Risulta quindi erroneo il governo della congerie istruttoria compiuto dalla Corte di merito, la quale,
piuttosto che compiere (a pag. 6) un esame promiscuo delle complessive allegazioni ed al fine di
non far prevalere il sospetto sulla certezza, doveva individuare quali risultati in termini di
acquisizione certa della conoscenza di una relazione idonea al concepimento potevano considerarsi
raggiunti rispetto alle differenti allegazioni in fatto delle parti, stabilendo, innanzitutto, se l’onere
della prova della tempestività dell’azione fosse stato assolto congruamente da parte attrice e se una
simile dimostrazione, ove offerta, rimanesse poi minata dalla prova, in termini altrettanto certi, del
raggiungimento della condizione in discorso in epoca antecedente.

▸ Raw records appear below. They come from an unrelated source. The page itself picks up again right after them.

Lemma token_flags_ok s st sty s' st' :
  flags_ok st = true -> token s st = Some (sty, s', st') -> flags_ok st' = true.
Proof.
  intros Hok H. apply token_cases in H as [(info & Es & H)|(Es & H)].
  { apply readString_with_state in H as [->| ->]; [done|by apply flags_ok_closed]. }
  cbv zeta in H. pose proof (flags_ok_lineStart s st Hok) as Hok0.
  set (st0 := lineStart s st) in *. clearbody st0.
  destruct H as [(_ & _ & _ & ->)|(_ & [(_ & _ & _ & ->)|(_ & H)])]; [done|done|].
  destruct H as [(k & q & c & _ & _ & H)|(_ & [(_ & _ & _ & ->)|(ch & r & _ & _ & H)])];
    [|done|].
  { apply readString_with_state in H as [->| ->]; done. }
  revert H. unfold dispatch, identifier, pop.
  repeat case_match; intros [= <- <- <-]; try done;
    unfold flags_ok in *; simpl;
    destruct (macroEligible st0), (exprStart st0), (afterDot st0), (inSwap st0); done.
Qed.

(** A property every step keeps holds of every state of a trace. *)
Lemma chain_invariant (P : RavenState -> Prop) st tr :
  (forall st e st', lexer_step st e st' -> P st -> P st') ->
  chain st tr -> P st -> forall e st', In (e, st') tr -> P st'.
Proof.
  intros Hstep. induction 1 as [|st e0 st0 tr Hs Hc IH]; intros HP e st'; simpl; [done|].
  intros [[= -> ->]|Hin]; [by eapply Hstep|]. eapply IH; [by eapply Hstep|done].
Qed.
Lemma equatorial_mirror_witness :
  let self := WGS84.coordinates in
  let lla_to_ecef := Coordinates.lla_to_ecef WGS84.sqr WGS84.sincosd self in
  let ecef_to_lla :=
    Coordinates.ecef_to_lla WGS84.sqr WGS84.atan2d WGS84.degrees self in
  let transform :=
    Coordinates.transform WGS84.sqr WGS84.sincosd WGS84.atan2d
      WGS84.degrees self self in
  let mirror_ecef := fun p : R * R * R => (p.1.1, p.1.2, (- p.2)%R) in
  let mirror_lla := fun p : R * R * R => (p.1.1, (- p.1.2)%R, p.2) in
  lla_to_ecef (0, - 90, 0)%R = mirror_ecef (lla_to_ecef (0, 90, 0)%R) /\
  ecef_to_lla (1, 2, - 3)%R = mirror_lla (ecef_to_lla (1, 2, 3)%R) /\
  transform (0, - 90, 0)%R = mirror_lla (transform (0, 90, 0)%R).
Proof.
  intros self lla_to_ecef ecef_to_lla transform.
  apply (equatorial_mirror WGS84.sqr WGS84.sincosd WGS84.atan2d
           WGS84.degrees self self 0 90 0 1 2 3).
  - intros v. unfold WGS84.sqr. ring.
  - intros angle. unfold WGS84.sincosd, WGS84.radians. simpl.
    replace (- angle * PI / 180)%R with (- (angle * PI / 180))%R by field.
    by rewrite sin_neg, cos_neg.
  - intros v. unfold WGS84.degrees. field. apply PI_neq0.
  - lra.
  - exact WGS84_pole_height.
Defined.

#[local] Set Warnings "-inexact-float".



Lemma windows_nan_distance_witness :
  let cos := Binary64.not_called in
  let sinc := Binary64.not_called in
  window.hamming nan cos nan 1 = 0%float /\
  window.blackman nan nan cos nan 1 = 0%float /\
  window.flat_top nan nan cos nan 1 = 0%float /\
  window.nuttall nan nan cos nan 1 = 0%float /\
  window.blackman_harris nan cos nan 1 = 0%float /\
  window.lanczos sinc nan 1 = 0%float /\
  window.parzen_swot Binary64.pow nan 1 = 0%float /\
  window.parzen Binary64.pow nan 1
  = (if 2 * 1 / 2 <=? 1 then 2 * Binary64.pow (1 - nan / 1) 3 else 0)%float.
Proof.
  intros cos sinc.
  apply (windows_nan_distance nan nan cos Binary64.pow sinc nan 1).
  reflexivity.
Defined.



(** * The Ledger wallet subprovider, embedded and verified

    Shallow embedding of [src/subproviders/ledger_wallet.ts]: the
    [LedgerWallet] class (configuration, [getAccountsAsync],
    [signTransactionAsync], [signPersonalMessageAsync], [findAddressIndex],
    [testConnection] and the path setters), followed by the properties the
    specification states about it.

    Conventions of the embedding
    - JavaScript strings are [string] (the addresses, paths and hex strings
      handled here are ASCII).
    - JavaScript numbers that the wallet computes with are integers; they are
      [Z] (or [N] for the path index, which the data model keeps >= 0), and
      [NaN] is explicit in [Js.number] where the code can produce it.
    - A [Buffer] is a [list byte].
    - [async]/[await] is sequential: a device call is a step of a state and
      exception monad whose state is the log of requests sent to the device
      and the log of callback invocations.
    - The callback is the host's continuation: invoking it records its
      arguments and returns normally. *)

From Stdlib Require Import ZArith NArith Lia Ascii String List Bool.
From Stdlib.Strings Require Import Byte.
From Stdlib Require DecimalString HexadecimalString.
From stdpp Require Import base list strings.

Local Open Scope string_scope.
Local Open Scope list_scope.

(** ** JavaScript and Node primitives used by the wallet *)

Module Js.

(** [String.prototype.toLowerCase], on ASCII. *)
Definition lower_ascii (c : ascii) : ascii :=
  let n := N_of_ascii c in
  if ((65 <=? n) && (n <=? 90))%N then ascii_of_N (n + 32) else c.

Fixpoint toLowerCase (s : string) : string :=
  match s with
  | EmptyString => EmptyString
  | String c s' => String (lower_ascii c) (toLowerCase s')
  end.

(** A number as the wallet meets it: an integer or [NaN]. *)
Inductive number : Type :=
| NaN
| Int (z : Z).

(** [a - k] for an integer literal [k]. *)
Definition minus (a : number) (k : Z) : number :=
  match a with
  | NaN => NaN
  | Int z => Int (z - k)
  end.

(** [Math.floor(a / 2)]. *)
Definition floor_half (a : number) : number :=
  match a with
  | NaN => NaN
  | Int z => Int (z / 2)
  end.

(** [a !== b] on numbers: [NaN] differs from everything, itself included. *)
Definition strict_neq (a b : number) : bool :=
  match a, b with
  | Int x, Int y => negb (x =? y)%Z
  | _, _ => true
  end.

(** [String(n)] for an integer, as a template literal renders it. *)
Definition string_of_N (n : N) : string :=
  DecimalString.NilZero.string_of_uint (N.to_uint n).

Definition string_of_Z (z : Z) : string :=
  DecimalString.NilZero.string_of_int (Z.to_int z).

(** [Number.prototype.toString(16)]: sign, then lower-case hex digits. *)
Definition toString16 (a : number) : string :=
  match a with
  | NaN => "NaN"
  | Int z => HexadecimalString.NilZero.string_of_int (Z.to_hex_int z)
  end.

(** Template rendering [`${a}`] of a number. *)
Definition toString10 (a : number) : string :=
  match a with
  | NaN => "NaN"
  | Int z => string_of_Z z
  end.

(** Leading white space skipped by [parseInt] (ASCII part). *)
Definition is_space (c : ascii) : bool :=
  let n := N_of_ascii c in
  ((n =? 32) || ((9 <=? n) && (n <=? 13)))%N.

Fixpoint trimStart (s : string) : string :=
  match s with
  | EmptyString => EmptyString
  | String c s' => if is_space c then trimStart s' else s
  end.

(** Value of a hexadecimal digit, either case. *)
Definition hex_val (c : ascii) : option N :=
  let n := N_of_ascii c in
  if ((48 <=? n) && (n <=? 57))%N then Some (n - 48)%N
  else if ((97 <=? n) && (n <=? 102))%N then Some (n - 87)%N
  else if ((65 <=? n) && (n <=? 70))%N then Some (n - 55)%N
  else None.
(** C5, as the code has it. On a loaded store, for a truthy [p1],
    [set(id, p1)] followed by [set(id, p2)] replaces the record in place:
    [length()] answers after the second [set] what it answered after the
    first, the list of stored ids is the same, and [get(id)] yields [p2]
    when [p2] is truthy (and reports not-found when it is falsy). When
    the ids were pairwise distinct and the record [find] yields first for
    the id, if any, carried a truthy session, the ids stay pairwise
    distinct through both calls. *)
Theorem set_twice_replaces_in_place self c _id p1 p2 t1 t2 :
  ConnectLoki.collection self = Some c ->
  JS.truthy p1 = true ->
  let self1 := snd (ConnectLoki.set _id p1 t1 self) in
  let self2 := snd (ConnectLoki.set _id p2 t2 self1) in
  fst (ConnectLoki.length self2) = fst (ConnectLoki.length self1) /\
  ConnectLoki.ids self2 = ConnectLoki.ids self1 /\
  (NoDup (ConnectLoki.ids self) ->
   ConnectLoki.first_session_truthy _id self = true ->
   NoDup (ConnectLoki.ids self1) /\ NoDup (ConnectLoki.ids self2)) /\
  fst (ConnectLoki.get _id self2) =
    JS.Normal (if JS.truthy p2 then [JS.Null; p2] else [JS.Null]).
Proof.
  intros Hc Ht self1 self2.
  destruct (set_outcome self c _id p1 t1 Hc)
    as (c1 & r1 & d1 & rest1 & Hs1 & Hm1 & Hd1 & _ & _ & _ & Hshape1).
  assert (E1 : self1 = ConnectLoki.with_collection (Some c1) self)
    by (subst self1; now rewrite Hs1).
  assert (Hc1 : ConnectLoki.collection self1 = Some c1) by now rewrite E1.
  assert (Hf1 : ConnectLoki.matches _id self1 = (r1, d1) :: rest1)
    by now rewrite (matches_loaded self1 c1 _id Hc1).
  destruct (set_outcome self1 c1 _id p2 t2 Hc1)
    as (c2 & r2 & d2 & rest2 & Hs2 & Hm2 & Hd2 & _ & Hid2 & _ & Hshape2).
  assert (E2 : self2 = ConnectLoki.with_collection (Some c2) self1)
    by (subst self2; now rewrite Hs2).
  assert (Hc2 : ConnectLoki.collection self2 = Some c2) by now rewrite E2.
  destruct Hshape2 as [[[Hm|Hm] _]|(d0 & rest0 & Hm & _ & Hl & Hid0 & Hdata)].
  { rewrite Hf1 in Hm. discriminate. }
  { unfold ConnectLoki.first_session_truthy in Hm.
    rewrite Hf1, Hd1, Ht in Hm. discriminate. }
  assert (Hids : ConnectLoki.ids self2 = ConnectLoki.ids self1).
  { unfold ConnectLoki.ids.
    rewrite (records_loaded _ _ Hc2), (records_loaded _ _ Hc1), Hdata.
    rewrite list_fmap_insert. apply list_insert_id.
    rewrite list_lookup_fmap, Hl. simpl. congruence. }
  split; [|split; [exact Hids|split]].
  - rewrite (length_loaded _ _ Hc2), (length_loaded _ _ Hc1). cbn [fst].
    rewrite (records_loaded _ _ Hc2), (records_loaded _ _ Hc1), Hdata.
    now rewrite length_insert.
  - intros Hu Hf.
    assert (Hu1 : NoDup (ConnectLoki.ids self1)).
    { unfold ConnectLoki.ids in *.
      rewrite (records_loaded _ _ Hc1). rewrite (records_loaded _ _ Hc) in Hu.
      destruct Hshape1 as [[Hm0 ->]|(d00 & rest00 & _ & _ & Hl0 & Hid00 & ->)].
      - assert (Hnil : ConnectLoki.matches _id self = [])
          by (destruct Hm0; [assumption | congruence]).
        apply matches_absent in Hnil. unfold ConnectLoki.ids in Hnil.
        rewrite (records_loaded _ _ Hc) in Hnil.
        destruct (matching_first _ _ _ _ _ Hm1) as [_ Hid1].
        rewrite fmap_app. apply NoDup_app. split; [exact Hu|]. split.
        + intros x Hx Hx'. apply list_elem_of_singleton in Hx'. subst x.
          simpl in Hx. now rewrite Hid1 in Hx.
        + apply NoDup_singleton.
      - destruct (matching_first _ _ _ _ _ Hm1) as [_ Hid1].
        rewrite list_fmap_insert, list_insert_id; [exact Hu|].
        rewrite list_lookup_fmap, Hl0. simpl. congruence. }
    split; [exact Hu1 | now rewrite Hids].
  - rewrite (get_loaded _ _ _id Hc2), (matches_loaded _ _ _id Hc2), Hm2, Hd2.
    reflexivity.
Qed.
(* ===== verification/Bitfield.v ===== *)
(** * Bit manipulation (src/gem5/src/base/bitfield.hh, bitfield.cc)

    The helpers the memory system builds masks and addresses with, at the
    64-bit instance of their templates.  A shift by the width or more is
    undefined in C++ and aborts; bit positions are [unsigned], so [first + 1]
    wraps at 32 bits. *)

From S2P Require Import Prelude.
#[local] Open Scope Z_scope.

Definition not64 (x : Z) : Z := u64 (Z.lnot x).

(** [x >> n] and [x << n] on [uint64_t]. *)
Definition shr64 (x n : Z) : res Z :=
  if n <? 64 then Ok (Z.shiftr x n) else Abort UndefinedBehavior.
Definition shl64 (x n : Z) : res Z :=
  if n <? 64 then Ok (u64 (Z.shiftl x n)) else Abort UndefinedBehavior.

Definition mask (nbits : Z) : Z :=
  if 64 <=? nbits then 2 ^ 64 - 1 else u64 (Z.shiftl 1 nbits) - 1.

Definition bits (val first last : Z) : res Z :=
  if first <? last then Abort AssertFailed
  else
    let nbits := u32 (first - last + 1) in
    v ← shr64 val last;
    mret (Z.land v (mask nbits)).

Definition mbits (val first last : Z) : Z :=
  Z.land val (Z.land (mask (u32 (first + 1))) (not64 (mask last))).

Definition mask_range (first last : Z) : Z := mbits (2 ^ 64 - 1) first last.

(** [sext<N>(val)] and [sext(val, N)]. *)
Definition sext (N val : Z) : res Z :=
  sign_bit ← bits val (N - 1) (N - 1);
  mret (if negb (sign_bit =? 0) then Z.lor val (not64 (mask N)) else val).

Definition szext (N val : Z) : res Z :=
  sign_bit ← bits val (N - 1) (N - 1);
  mret (if negb (sign_bit =? 0) then Z.lor val (not64 (mask N))
        else Z.land val (mask N)).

Allo stesso modo contrasta con i principi sopra illustrati la valorizzazione (a pag. 7) di
“frequentazioni della futura moglie con altri uomini”, poichè – come detto più sopra – il giudicante,
ai fini dell’individuazione del momento di scoperta dell’adulterio, può apprezzare la conoscenza
certa di relazioni idonee a determinare un concepimento ma non di frequentazioni che non abbiano
simili caratteristiche.
Pertanto la datazione della scoperta dell’adulterio, il cui onere probatorio grava su chi abbia
introdotto l’azione di disconoscimento della paternità, e la retrodatazione di tale data eventualmente
allegata dai convenuti soggiacciono, entrambe, alla regola secondo cui vale a tal fine l’acquisizione
certa della conoscenza (e non del mero sospetto) di un fatto rappresentato o da una vera e propria
relazione, o da un incontro, comunque sessuale, idoneo a determinare il concepimento del figlio che
si vuole disconoscere – fatto non riducibile, perciò, a mera infatuazione, o a mera relazione
sentimentale, o a mera frequentazione della moglie con un altro uomo -.
Ne discende che il sospetto inidoneo a fondare la retrodatazione allegata dai convenuti non può
inficiare la prova certa della datazione offerta dall’attore.
6. Rimane assorbito il terzo motivo (con cui il ricorrente, sotto la rubrica “vizio di omessa
motivazione ex art. 360 c.p.c., n. 5 con riferimento alla mancata sanzione processuale
dell’immotivato rifiuto della convenuta S.D. di sottoporre il figlio T.M. al test del D.N.A. sia prima
sia durante il giudizio”, lamenta che la Corte distrettuale non abbia dato corso alla C.T.U. nè abbia
tratto argomenti di prova, ai sensi dell’art. 116 c.p.c. ed al fine di accogliere la domanda attorea, dal
rifiuto sistematico e ingiustificato della convenuta di sottoporre il figlio al test del D.N.A.), giacchè
la prova della non paternità, seppur evincibile ex art. 116 c.p.c., comma 2, dal rifiuto di sottoporsi
ad indagini ematologiche (Cass. 6025/2015), viene in rilievo, sotto un profilo logico-giuridico, solo
allorquando l’attore abbia dato compiuta dimostrazione della tempestività della sua iniziativa
processuale ed al fine di accertare la fondatezza nel merito della stessa.
7. La sentenza impugnata andrà dunque cassata, con rinvio della causa alla corte distrettuale, la
quale, nel procedere al suo nuovo esame, si atterrà ai principi sopra illustrati, avendo cura anche di
provvedere sulle spese del giudizio di legittimità.
P.Q.M.
La Corte accoglie il primo e il secondo motivo di ricorso, dichiara assorbito il terzo, cassa la
sentenza impugnata in relazione ai motivi accolti e rinvia la causa alla Corte di appello di Milano in
diversa composizione, cui demanda di provvedere anche sulle spese del giudizio di legittimità.
In caso di diffusione del presente provvedimento omettere le generalità e gli altri titoli identificativi
a norma del D.Lgs. n. 196 del 2003, art. 52 in quanto imposto dalla legge.
Così deciso in Roma, il 1 luglio 2020.